Task objective: In the data below, find the line containing "- intros c.", then set down that line and every later line up to and including the line containing "fee_multiplier _ := 900;", exactly.

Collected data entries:
┌────────
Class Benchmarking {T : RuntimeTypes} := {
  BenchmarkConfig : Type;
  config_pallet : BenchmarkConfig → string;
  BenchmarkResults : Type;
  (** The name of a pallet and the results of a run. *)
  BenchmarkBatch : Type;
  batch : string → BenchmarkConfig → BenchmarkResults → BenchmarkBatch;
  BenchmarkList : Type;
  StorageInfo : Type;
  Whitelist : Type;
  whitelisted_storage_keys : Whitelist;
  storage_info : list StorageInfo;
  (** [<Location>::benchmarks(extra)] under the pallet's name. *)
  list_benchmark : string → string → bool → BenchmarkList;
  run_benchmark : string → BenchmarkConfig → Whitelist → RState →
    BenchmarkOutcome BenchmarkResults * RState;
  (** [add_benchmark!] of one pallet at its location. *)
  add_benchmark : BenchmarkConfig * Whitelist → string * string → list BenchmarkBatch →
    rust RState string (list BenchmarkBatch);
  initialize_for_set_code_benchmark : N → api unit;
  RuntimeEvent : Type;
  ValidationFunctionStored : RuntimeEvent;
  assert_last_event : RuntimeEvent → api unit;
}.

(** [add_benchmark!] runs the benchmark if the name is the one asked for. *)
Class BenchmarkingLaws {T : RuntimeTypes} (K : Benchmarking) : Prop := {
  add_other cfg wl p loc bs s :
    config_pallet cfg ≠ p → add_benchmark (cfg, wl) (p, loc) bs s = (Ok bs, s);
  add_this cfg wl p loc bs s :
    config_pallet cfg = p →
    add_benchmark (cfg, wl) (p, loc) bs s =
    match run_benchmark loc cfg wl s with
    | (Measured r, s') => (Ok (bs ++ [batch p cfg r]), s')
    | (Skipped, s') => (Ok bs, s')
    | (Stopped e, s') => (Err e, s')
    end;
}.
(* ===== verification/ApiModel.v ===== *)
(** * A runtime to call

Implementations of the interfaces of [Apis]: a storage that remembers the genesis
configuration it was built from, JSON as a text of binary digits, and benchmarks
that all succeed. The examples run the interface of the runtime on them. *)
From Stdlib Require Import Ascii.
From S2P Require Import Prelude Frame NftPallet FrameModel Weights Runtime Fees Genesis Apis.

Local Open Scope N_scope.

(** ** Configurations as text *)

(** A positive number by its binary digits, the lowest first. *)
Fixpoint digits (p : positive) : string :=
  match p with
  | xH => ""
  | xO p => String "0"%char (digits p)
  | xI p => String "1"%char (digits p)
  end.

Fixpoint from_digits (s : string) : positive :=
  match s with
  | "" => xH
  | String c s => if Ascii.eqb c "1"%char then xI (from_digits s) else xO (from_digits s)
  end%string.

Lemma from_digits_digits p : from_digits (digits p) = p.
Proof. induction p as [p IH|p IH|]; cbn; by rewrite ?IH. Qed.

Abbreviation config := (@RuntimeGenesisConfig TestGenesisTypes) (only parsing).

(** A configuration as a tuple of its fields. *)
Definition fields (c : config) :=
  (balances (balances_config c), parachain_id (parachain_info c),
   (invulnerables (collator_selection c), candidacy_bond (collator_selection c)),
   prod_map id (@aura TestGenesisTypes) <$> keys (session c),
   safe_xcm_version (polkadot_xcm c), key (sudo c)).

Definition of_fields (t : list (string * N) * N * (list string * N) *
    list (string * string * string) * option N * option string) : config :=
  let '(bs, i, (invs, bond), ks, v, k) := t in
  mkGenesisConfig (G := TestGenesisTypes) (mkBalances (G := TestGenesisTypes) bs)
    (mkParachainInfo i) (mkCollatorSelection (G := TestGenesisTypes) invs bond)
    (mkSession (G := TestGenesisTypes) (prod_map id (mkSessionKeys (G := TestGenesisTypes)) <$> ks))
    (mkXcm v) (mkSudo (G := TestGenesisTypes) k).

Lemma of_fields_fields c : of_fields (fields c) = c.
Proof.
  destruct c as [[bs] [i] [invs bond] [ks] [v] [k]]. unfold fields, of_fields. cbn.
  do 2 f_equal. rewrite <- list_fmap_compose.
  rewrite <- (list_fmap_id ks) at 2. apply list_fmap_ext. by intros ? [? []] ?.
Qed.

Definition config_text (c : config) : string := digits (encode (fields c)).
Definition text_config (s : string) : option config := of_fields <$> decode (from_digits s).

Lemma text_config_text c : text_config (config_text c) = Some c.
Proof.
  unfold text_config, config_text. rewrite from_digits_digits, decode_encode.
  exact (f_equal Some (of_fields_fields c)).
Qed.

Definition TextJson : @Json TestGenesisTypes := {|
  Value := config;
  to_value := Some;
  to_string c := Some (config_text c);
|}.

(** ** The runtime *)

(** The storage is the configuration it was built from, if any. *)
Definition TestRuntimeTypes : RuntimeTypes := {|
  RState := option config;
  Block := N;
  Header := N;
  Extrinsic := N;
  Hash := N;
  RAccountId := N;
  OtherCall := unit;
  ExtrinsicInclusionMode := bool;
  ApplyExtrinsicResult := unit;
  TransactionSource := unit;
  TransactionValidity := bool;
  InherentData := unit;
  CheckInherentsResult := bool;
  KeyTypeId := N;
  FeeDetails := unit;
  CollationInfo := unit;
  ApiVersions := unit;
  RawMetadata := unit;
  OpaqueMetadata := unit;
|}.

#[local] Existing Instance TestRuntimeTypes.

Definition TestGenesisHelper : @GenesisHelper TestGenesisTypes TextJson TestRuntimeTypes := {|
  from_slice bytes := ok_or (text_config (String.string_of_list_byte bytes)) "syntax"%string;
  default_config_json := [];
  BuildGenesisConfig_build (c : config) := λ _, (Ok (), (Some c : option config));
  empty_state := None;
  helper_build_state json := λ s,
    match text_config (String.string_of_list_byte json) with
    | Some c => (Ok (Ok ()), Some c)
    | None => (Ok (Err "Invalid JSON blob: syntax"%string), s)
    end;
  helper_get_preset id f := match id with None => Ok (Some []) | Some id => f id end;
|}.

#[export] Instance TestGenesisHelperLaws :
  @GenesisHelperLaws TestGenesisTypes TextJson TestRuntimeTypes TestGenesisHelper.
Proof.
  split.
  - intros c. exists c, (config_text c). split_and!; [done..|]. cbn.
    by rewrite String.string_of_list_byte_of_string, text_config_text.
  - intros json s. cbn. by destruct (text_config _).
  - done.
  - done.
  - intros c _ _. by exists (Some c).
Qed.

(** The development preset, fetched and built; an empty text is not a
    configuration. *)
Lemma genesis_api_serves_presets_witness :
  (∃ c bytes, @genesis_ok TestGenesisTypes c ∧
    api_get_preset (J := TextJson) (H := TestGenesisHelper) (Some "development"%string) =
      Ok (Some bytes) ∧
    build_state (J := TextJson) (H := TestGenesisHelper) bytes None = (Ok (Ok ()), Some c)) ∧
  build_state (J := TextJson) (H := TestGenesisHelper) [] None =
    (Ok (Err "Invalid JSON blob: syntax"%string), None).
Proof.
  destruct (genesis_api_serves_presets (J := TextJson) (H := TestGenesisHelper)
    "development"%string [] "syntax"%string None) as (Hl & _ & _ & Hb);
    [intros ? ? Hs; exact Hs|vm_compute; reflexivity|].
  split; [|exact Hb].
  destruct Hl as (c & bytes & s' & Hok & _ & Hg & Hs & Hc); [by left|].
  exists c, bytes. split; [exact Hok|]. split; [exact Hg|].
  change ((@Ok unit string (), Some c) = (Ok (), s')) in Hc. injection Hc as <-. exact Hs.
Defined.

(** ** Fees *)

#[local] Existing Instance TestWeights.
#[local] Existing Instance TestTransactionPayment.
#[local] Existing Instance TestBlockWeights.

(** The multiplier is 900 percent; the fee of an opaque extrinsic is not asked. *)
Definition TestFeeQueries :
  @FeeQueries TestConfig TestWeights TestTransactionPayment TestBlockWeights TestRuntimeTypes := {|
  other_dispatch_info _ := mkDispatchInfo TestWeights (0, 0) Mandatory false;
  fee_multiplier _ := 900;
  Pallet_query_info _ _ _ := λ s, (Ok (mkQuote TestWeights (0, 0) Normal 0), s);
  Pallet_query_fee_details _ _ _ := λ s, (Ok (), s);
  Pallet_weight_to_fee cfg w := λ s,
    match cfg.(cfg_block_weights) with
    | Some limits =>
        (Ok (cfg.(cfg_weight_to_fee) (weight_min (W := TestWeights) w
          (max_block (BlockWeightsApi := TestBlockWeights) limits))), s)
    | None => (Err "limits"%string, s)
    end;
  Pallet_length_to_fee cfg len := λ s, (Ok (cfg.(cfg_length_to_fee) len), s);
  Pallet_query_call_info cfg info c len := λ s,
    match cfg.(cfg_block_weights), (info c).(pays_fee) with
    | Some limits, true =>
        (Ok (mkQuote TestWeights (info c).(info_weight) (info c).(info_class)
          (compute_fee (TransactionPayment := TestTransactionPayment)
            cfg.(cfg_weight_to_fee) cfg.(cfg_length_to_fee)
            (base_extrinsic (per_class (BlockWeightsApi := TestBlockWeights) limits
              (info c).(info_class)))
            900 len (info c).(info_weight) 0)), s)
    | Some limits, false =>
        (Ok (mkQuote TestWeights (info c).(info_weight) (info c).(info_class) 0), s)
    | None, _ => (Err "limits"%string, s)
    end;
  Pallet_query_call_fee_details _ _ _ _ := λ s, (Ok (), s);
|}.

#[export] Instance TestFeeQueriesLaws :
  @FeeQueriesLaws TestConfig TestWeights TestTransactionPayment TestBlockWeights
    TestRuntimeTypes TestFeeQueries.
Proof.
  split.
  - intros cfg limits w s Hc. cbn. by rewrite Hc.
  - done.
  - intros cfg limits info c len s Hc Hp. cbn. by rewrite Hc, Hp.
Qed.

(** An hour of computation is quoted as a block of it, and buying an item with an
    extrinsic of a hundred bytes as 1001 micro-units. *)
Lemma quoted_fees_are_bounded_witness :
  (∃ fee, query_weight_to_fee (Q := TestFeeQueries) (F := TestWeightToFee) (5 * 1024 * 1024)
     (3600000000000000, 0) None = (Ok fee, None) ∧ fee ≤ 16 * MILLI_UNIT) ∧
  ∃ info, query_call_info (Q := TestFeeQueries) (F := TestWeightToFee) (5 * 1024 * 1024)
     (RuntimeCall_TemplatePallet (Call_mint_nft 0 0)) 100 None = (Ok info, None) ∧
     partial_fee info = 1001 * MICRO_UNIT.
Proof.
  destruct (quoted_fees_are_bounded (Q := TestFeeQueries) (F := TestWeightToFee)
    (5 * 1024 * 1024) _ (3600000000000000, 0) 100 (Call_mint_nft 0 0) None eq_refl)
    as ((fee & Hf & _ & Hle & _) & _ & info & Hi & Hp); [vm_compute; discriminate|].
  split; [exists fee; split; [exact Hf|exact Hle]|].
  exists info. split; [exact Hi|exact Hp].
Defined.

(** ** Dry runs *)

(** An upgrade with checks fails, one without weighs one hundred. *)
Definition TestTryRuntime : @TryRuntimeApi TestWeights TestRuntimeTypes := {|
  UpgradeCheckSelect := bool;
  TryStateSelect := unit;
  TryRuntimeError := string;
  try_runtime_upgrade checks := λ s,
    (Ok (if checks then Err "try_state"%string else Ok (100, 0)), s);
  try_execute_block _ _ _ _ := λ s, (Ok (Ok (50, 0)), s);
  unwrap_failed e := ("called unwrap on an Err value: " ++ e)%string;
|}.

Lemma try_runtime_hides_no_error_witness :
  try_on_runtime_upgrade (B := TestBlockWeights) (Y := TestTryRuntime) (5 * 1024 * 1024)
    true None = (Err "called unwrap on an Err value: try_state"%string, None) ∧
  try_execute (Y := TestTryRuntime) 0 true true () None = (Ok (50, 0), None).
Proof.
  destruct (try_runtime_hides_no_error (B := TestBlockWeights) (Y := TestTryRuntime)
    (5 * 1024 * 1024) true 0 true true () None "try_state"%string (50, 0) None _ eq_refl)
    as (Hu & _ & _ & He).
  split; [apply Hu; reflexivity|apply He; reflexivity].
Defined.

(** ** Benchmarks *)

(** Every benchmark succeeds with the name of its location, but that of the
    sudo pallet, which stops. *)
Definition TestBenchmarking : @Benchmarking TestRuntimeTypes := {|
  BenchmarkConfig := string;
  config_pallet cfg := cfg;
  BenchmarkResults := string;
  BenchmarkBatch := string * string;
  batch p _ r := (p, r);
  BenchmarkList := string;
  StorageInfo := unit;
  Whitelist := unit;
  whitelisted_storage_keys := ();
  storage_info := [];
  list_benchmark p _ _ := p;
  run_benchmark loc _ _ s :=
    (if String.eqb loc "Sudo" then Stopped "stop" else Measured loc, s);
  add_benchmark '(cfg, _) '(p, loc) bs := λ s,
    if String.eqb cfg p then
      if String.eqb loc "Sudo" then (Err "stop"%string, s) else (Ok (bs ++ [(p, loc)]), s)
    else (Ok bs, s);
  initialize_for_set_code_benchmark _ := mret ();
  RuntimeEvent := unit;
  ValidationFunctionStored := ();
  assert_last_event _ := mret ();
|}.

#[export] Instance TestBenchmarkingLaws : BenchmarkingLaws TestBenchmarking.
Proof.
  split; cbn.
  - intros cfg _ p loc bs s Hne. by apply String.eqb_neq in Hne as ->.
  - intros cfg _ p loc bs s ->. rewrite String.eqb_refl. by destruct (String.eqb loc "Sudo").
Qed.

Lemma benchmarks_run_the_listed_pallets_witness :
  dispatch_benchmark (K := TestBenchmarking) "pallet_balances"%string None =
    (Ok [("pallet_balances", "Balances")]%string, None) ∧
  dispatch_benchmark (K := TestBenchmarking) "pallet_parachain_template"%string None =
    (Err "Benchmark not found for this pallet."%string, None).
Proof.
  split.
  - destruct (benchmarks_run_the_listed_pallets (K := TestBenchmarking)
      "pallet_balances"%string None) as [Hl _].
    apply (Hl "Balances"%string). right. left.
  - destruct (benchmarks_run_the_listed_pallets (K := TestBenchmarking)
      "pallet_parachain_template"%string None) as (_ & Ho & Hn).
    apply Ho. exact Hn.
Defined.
└────────
┌────────
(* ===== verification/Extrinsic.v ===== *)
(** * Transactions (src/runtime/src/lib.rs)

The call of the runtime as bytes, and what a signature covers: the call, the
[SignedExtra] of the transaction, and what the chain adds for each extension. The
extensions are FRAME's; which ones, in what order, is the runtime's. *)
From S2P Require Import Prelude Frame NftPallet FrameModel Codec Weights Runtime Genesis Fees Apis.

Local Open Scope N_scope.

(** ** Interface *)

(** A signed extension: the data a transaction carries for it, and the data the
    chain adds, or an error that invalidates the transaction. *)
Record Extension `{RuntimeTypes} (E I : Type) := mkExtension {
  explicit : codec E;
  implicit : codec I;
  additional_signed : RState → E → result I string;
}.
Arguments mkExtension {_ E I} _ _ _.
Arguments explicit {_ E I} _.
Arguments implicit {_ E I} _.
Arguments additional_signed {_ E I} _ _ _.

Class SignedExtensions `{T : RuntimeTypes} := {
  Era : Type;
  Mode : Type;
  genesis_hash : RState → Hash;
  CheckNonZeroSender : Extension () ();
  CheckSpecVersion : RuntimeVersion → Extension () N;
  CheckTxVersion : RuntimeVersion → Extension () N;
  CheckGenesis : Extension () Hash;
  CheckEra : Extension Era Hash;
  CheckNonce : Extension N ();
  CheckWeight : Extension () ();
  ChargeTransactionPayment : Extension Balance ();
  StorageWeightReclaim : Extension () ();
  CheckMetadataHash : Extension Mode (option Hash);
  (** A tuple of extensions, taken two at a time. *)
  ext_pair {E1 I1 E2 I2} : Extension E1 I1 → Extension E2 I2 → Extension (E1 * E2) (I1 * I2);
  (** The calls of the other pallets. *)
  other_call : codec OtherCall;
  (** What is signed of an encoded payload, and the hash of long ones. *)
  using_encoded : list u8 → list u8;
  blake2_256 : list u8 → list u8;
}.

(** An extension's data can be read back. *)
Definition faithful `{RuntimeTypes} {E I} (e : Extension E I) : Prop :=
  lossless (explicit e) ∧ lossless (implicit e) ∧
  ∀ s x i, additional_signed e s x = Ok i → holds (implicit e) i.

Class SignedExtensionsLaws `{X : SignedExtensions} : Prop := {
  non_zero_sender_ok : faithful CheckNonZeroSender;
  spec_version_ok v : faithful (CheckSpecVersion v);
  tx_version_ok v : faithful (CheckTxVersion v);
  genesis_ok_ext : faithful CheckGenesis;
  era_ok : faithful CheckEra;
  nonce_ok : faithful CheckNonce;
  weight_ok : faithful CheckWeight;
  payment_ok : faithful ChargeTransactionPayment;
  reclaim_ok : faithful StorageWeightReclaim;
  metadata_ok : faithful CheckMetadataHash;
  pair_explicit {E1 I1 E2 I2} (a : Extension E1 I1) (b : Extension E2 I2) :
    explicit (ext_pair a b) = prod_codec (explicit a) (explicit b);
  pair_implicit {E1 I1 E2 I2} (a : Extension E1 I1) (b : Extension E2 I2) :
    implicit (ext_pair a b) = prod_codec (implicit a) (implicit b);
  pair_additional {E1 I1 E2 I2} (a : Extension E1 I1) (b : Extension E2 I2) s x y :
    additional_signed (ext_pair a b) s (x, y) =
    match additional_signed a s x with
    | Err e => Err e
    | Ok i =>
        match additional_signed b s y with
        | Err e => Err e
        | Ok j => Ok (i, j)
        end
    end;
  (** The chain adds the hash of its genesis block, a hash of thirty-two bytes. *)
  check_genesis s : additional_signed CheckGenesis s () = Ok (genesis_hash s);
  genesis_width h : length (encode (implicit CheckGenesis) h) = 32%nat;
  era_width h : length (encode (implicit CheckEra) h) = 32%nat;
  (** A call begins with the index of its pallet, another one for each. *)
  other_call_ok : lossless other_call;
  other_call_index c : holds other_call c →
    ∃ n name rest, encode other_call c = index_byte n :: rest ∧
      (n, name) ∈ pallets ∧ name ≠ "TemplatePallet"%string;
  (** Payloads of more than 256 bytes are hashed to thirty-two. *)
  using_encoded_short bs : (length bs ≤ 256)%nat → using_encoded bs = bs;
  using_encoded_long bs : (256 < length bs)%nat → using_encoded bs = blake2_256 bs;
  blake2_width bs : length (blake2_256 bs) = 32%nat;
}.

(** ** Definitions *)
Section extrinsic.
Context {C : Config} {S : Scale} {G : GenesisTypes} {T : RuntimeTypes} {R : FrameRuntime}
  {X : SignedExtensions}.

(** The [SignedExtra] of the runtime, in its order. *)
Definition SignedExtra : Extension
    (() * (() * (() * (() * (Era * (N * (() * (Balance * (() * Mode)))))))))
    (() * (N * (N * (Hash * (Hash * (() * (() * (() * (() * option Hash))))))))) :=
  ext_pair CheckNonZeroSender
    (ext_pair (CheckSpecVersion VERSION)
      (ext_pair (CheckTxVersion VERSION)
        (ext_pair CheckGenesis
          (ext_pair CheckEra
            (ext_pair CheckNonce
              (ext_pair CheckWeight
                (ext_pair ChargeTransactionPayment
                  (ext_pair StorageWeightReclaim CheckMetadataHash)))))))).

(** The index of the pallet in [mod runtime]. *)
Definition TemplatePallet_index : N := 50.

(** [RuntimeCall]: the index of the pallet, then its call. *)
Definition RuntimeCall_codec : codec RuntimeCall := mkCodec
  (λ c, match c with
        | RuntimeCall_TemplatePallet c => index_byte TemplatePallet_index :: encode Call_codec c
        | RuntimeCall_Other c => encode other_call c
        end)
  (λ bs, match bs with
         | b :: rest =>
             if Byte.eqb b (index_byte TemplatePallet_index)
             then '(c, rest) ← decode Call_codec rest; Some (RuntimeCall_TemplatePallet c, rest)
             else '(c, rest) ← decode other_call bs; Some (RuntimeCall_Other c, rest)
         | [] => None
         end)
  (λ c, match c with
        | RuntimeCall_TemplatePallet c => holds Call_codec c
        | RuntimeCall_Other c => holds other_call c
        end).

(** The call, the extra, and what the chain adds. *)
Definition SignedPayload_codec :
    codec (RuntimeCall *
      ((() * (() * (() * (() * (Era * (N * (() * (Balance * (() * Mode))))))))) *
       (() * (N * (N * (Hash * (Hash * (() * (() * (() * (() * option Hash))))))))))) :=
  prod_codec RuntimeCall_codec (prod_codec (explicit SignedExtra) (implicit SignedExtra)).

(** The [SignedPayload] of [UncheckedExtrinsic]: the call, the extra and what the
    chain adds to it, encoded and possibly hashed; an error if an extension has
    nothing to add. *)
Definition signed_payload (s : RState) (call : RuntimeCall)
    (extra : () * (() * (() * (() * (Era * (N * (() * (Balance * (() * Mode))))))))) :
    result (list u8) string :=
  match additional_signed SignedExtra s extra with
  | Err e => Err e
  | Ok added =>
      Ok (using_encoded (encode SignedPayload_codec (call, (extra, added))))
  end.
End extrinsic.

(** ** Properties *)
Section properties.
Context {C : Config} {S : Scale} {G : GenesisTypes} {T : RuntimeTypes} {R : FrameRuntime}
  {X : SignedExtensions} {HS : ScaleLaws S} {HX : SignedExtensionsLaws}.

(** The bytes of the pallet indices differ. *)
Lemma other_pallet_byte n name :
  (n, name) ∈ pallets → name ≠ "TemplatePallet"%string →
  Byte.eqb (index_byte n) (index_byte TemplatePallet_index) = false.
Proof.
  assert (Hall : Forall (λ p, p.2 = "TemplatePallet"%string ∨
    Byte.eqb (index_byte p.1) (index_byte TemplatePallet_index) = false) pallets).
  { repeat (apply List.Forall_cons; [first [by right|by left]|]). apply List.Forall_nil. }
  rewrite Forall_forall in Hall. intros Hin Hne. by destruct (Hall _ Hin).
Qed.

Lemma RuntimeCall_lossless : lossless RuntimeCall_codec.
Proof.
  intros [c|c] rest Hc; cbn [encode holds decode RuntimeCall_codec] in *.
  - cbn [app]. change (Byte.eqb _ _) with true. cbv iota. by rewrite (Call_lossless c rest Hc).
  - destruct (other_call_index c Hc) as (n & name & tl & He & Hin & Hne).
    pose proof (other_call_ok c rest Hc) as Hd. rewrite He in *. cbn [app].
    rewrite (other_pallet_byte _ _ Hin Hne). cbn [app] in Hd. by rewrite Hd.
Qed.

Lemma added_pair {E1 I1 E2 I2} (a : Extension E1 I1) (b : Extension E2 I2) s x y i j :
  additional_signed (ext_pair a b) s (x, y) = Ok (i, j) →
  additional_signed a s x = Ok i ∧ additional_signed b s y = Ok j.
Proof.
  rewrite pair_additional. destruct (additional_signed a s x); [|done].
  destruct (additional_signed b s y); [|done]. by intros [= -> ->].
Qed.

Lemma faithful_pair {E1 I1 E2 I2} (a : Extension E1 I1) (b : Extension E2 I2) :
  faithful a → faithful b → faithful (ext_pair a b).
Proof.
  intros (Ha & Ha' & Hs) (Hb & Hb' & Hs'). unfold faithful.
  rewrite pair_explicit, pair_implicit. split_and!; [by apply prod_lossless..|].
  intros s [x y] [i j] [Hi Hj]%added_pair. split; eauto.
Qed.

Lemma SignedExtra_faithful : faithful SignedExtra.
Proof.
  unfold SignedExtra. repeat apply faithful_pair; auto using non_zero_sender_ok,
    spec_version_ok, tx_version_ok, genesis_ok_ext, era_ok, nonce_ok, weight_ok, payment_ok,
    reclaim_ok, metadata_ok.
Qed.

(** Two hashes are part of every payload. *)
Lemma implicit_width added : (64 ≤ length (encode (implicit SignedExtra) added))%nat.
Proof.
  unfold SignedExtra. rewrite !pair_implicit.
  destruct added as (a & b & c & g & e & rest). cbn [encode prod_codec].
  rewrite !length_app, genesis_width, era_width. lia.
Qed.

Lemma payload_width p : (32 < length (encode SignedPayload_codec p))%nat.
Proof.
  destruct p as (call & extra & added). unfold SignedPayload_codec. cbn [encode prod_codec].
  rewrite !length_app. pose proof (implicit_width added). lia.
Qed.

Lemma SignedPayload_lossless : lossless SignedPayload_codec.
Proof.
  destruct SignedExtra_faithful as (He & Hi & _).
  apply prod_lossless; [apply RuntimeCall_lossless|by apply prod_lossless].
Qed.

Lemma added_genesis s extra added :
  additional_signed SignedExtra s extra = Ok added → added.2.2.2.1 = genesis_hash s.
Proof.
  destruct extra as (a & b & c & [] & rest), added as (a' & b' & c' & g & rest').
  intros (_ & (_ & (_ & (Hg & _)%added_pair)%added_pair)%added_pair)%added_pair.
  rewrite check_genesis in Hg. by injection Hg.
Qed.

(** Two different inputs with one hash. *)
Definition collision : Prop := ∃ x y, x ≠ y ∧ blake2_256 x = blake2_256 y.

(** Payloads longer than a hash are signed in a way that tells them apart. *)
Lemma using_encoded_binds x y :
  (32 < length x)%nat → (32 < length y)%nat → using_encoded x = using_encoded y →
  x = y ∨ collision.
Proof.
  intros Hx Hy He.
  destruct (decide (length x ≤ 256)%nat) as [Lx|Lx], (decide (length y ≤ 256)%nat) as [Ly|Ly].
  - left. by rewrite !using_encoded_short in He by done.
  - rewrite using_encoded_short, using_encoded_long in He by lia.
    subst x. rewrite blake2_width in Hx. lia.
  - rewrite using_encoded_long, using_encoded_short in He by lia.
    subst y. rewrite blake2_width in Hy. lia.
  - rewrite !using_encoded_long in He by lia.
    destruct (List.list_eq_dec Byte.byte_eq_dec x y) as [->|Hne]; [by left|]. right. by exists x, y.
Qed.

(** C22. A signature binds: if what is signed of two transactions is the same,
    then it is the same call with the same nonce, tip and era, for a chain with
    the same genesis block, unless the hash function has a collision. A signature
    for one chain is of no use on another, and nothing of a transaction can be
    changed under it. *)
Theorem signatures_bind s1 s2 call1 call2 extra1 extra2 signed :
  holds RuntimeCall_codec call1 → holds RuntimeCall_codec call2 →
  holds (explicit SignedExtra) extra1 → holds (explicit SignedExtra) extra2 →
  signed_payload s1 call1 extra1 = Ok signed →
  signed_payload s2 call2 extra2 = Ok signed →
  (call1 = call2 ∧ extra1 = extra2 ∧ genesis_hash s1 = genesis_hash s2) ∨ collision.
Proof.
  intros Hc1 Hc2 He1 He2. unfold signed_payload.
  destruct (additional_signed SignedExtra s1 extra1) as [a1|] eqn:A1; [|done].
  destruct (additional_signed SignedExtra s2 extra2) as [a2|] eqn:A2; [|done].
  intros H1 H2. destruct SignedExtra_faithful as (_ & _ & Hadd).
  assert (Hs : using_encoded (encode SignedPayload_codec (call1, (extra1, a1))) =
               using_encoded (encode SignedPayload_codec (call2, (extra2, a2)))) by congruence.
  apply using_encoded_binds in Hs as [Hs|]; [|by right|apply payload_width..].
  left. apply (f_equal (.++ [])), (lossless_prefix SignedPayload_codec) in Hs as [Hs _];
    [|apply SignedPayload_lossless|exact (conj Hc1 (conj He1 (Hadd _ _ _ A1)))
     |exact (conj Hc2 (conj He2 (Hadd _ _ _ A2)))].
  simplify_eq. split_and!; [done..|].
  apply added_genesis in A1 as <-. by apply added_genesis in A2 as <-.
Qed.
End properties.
└────────
Expected output:
  - intros c. exists c, (config_text c). split_and!; [done..|]. cbn.
    by rewrite String.string_of_list_byte_of_string, text_config_text.
  - intros json s. cbn. by destruct (text_config _).
  - done.
  - done.
  - intros c _ _. by exists (Some c).
Qed.

(** The development preset, fetched and built; an empty text is not a
    configuration. *)
Lemma genesis_api_serves_presets_witness :
  (∃ c bytes, @genesis_ok TestGenesisTypes c ∧
    api_get_preset (J := TextJson) (H := TestGenesisHelper) (Some "development"%string) =
      Ok (Some bytes) ∧
    build_state (J := TextJson) (H := TestGenesisHelper) bytes None = (Ok (Ok ()), Some c)) ∧
  build_state (J := TextJson) (H := TestGenesisHelper) [] None =
    (Ok (Err "Invalid JSON blob: syntax"%string), None).
Proof.
  destruct (genesis_api_serves_presets (J := TextJson) (H := TestGenesisHelper)
    "development"%string [] "syntax"%string None) as (Hl & _ & _ & Hb);
    [intros ? ? Hs; exact Hs|vm_compute; reflexivity|].
  split; [|exact Hb].
  destruct Hl as (c & bytes & s' & Hok & _ & Hg & Hs & Hc); [by left|].
  exists c, bytes. split; [exact Hok|]. split; [exact Hg|].
  change ((@Ok unit string (), Some c) = (Ok (), s')) in Hc. injection Hc as <-. exact Hs.
Defined.

(** ** Fees *)

#[local] Existing Instance TestWeights.
#[local] Existing Instance TestTransactionPayment.
#[local] Existing Instance TestBlockWeights.

(** The multiplier is 900 percent; the fee of an opaque extrinsic is not asked. *)
Definition TestFeeQueries :
  @FeeQueries TestConfig TestWeights TestTransactionPayment TestBlockWeights TestRuntimeTypes := {|
  other_dispatch_info _ := mkDispatchInfo TestWeights (0, 0) Mandatory false;
  fee_multiplier _ := 900;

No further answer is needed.